═══ Records for the task

(** C10.  [get_latest_emails] reads the bodies from the top-level parts
    only.  For a message whose top-level parts are all containers or
    attachments, the body it reports is the placeholder "No message body
    found.", whatever text/plain and text/html parts lie deeper in the tree:
    the HTML body of such a message is not used, and neither is the plain
    one. *)
Theorem latest_emails_miss_nested_bodies env n w creds w1 id msg payload hs ps :
  _get_credentials env "token.json" w = (Return creds, w1) →
  list_reply env (log w1 ++ [MessagesList (Some "INBOX") None (Some n)])
  = Return (Some [id]) →
  message_reply env (log w1 ++ [MessagesList (Some "INBOX") None (Some n);
                                MessagesGet id (Some "full")]) = Return msg →
  msg_payload msg = Some payload →
  headers payload = Some hs →
  parts payload = Some ps →
  Forall container ps →
  ∃ email w',
    get_latest_emails env n w
    = (Return (VDict [("count", VInt 1); ("emails", VList [email])]), w') ∧
    dict_get "id" email = Some (VStr id) ∧
    dict_get "body" email = Some (VStr "No message body found.").
Proof.
  intros Hc Hl Hm Hp Hh Hps Hall.
  unfold get_latest_emails. unfold mbind at 1, M_bind at 1. rewrite Hc.
  unfold remote at 1, record, lift, get_world.
  unfold mbind at 1 2 3, M_bind at 1 2 3, mret at 1 2, M_ret at 1 2. simpl.
  rewrite Hl. simpl. run. rewrite <- app_assoc. simpl. rewrite Hm. simpl.
  rewrite Hp. simpl. rewrite Hh. simpl. rewrite Hps.
  rewrite (scan_parts_skips_containers env ps None None Hall). simpl.
  eexists _, _. split; [reflexivity|]. split; reflexivity.
Qed.
End BodyProofs.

══════

### Prompt
Say only the number of lines above holding "payload".

### Answer to this task
4